“Onore e orgoglio per i ragazzi di Torre Melissa”

I giornali a grande tiratura sono stati avari nel raccontare dello sbarco di 51 migranti curdi a Crotone arrivati davanti a Torre Melissa con una barca a vela rovesciatasi sugli scogli a poca distanza dalla riva.
Quasi in parallelo si era conclusa la vergognosa e penosa vicenda dei 49 migranti trattenuti per 19 giorni nelle acque di Malta in attesa che l’Europa decidesse della loro sorte. Alla fine , anche per la paziente mediazione dell’Italia, 8 Stati si sono offerti di ripartirli pro-quota: a chi dieci, a chi cinque, a chi due. All’Italia ne sono toccati dieci, “caricati” alla Chiesa Evangelica. Che dire? Questa Europa o cambia o si dà ragione a chi sostiene che se ne può fare a meno, ed io a scanso di equivoci sono affinché l’Europa cambi e finalmente diventi Stati Uniti d’Europa. Ma a Torre Melissa, nella Calabria degli indicatori socio-economici negativi, ultima in tutte le classifiche per le sue storiche e irrisolte fragilità, agli occhi del mondo, è accaduto qualcosa di molto diverso che restituisce all’umanità intera un valore in progressiva e cinica dspersione che è quello della vita umana, quale che sia il colore della pelle e la terra di provenienza.
Non era ancora l’alba quando la barca a vela con i 51 migranti è andata a incagliarsi sugli scogli davanti alla spiaggia di Torre Melissa. Le grida, i pianti hanno svegliato i titolari dell’hotel prospiciente il mare che hanno dato l’allarme chiamando per primo il sindaco. Non c’era un minuto da perdere ed il sindaco è stato il più lucido nel valutare la situazione ,appellandosi direttamente all’aiuto della popolazione .
E qui è accaduto ciò che può sorprendere chi non conosce la Calabria e l’Italia del Meridione, da Napoli a Palermo.
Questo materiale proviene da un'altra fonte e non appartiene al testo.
(** A trap of a user program.  [trap] finds at its argument the frame with the
    program's registers; when it returns, the registers are loaded from what is then in
    the frame.  So a handler that leaves the frame alone is not noticed by the program,
    and one that stores a result in [eax] returns it and nothing else. *)
Theorem trap_roundtrip s n err sel off ints ss0 esp0 (trap : cpu → cpu) :
  let s1 := exec_code (vector n ++ alltraps) (trap_in (sel, off, ints) ss0 esp0 err s) in
  let tf := frame_of s esp0 n (default 0 err) in
  let tf' := read_tf (ram (trap s1)) (esp0 - 76) in
  wf s → CPL s ≠ 0 → 80 ≤ esp0 < 2 ^ 32 → word n → word (default 0 err) → has_err n = bool_decide (is_Some err) →
  r_esp (trap s1) = r_esp s1 → Z.land (tf_cs tf') 3 ≠ 0 →
  (mread32 (ram s1) (r_esp s1) = esp0 - 76 ∧ read_tf (ram s1) (esp0 - 76) = tf ∧
   ∀ x, x < esp0 - 80 ∨ esp0 ≤ x → ram s1 x = ram s x) ∧
  exec_code alltraps_end (trap s1) = of_frame tf' (tf_esp tf') (tf_ss tf') (ram (trap s1)) ∧
  (tf' = tf → exec_code alltraps_end (trap s1) = set_ram (ram (trap s1)) s) ∧
  (∀ r, tf' = set_tf_eax r tf → exec_code alltraps_end (trap s1) = set_reg EAX r (set_ram (ram (trap s1)) s)).
Proof.
  intros s1 tf tf' Hwf Hc Ht Hn He Herr Hsp Hcs.
  pose proof (trap_entry s n err sel off ints ss0 esp0 Hc Ht Herr : at_trap _ _ _ _ _ _ _ s1) as Hat. clearbody s1.
  destruct (at_trap_frame _ _ _ _ _ _ _ _ Hat Hwf Hn He Ht) as (Hf & Harg & Hm).
  destruct Hat as (_ & Hesp & _).
  pose proof (trap_return (trap s1) esp0 ltac:(by rewrite Hsp) Ht Hcs) as Hret. cbv zeta in Hret. fold tf' in Hret.
  split_and!; [done|done|done|done| |].
  - intros E. rewrite Hret, E. apply of_frame_same.
  - intros r E. rewrite Hret, E. apply of_frame_eax.
Qed.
Nel giro di pochi minuti sono arrivati i primi soccorsi: semplici cittadini , giovani sollecitati dai genitori a raggiungere la spiaggia, a dare aiuto. Veniva utilizzato un pattino per trasferire a terra donne e bambini mentre per soccorrere chi stava per annegare non hanno esitato a buttarsi in acqua i ragazzi emotivamente più coinvolti. Si è formata una catena umana, dagli scogli alla spiaggia, che si è sciolta quando l’ultimo dei 51 era stato messo in salvo. Fradici e lividi per il freddo, soprattutto i bambini, hanno trovato accoglienza e calore nei tanti che erano giunti con coperte , vestiario e strumenti di primo soccorso.
Questa l’alba di Torre Melissa ,in Calabria, dove 51 esseri umani sono stati salvati senza chiedere permesso a nessuno a fronte di una Europa che si è immiserita nella ripartizione fra 8 nazioni di 49 disperati tenuti in mare per 19 giorni. La calabria è questa, terra di ospitalità e di emigrazione, terra di cuore e di passione.
Vorrei che alla popolazione di Torre Melissa venisse riconosciuto, da parte delle istituzioni pù alte, il valore del suo comportamento, ai ragazzi che si sono buttati in acqua la generosità del loro gesto, alla Calabria l’onore e l’orgoglio di essersi classificata questa volta “prima”, agli occhi del mondo, nel rispetto dei valori umani e del diritto alla vita.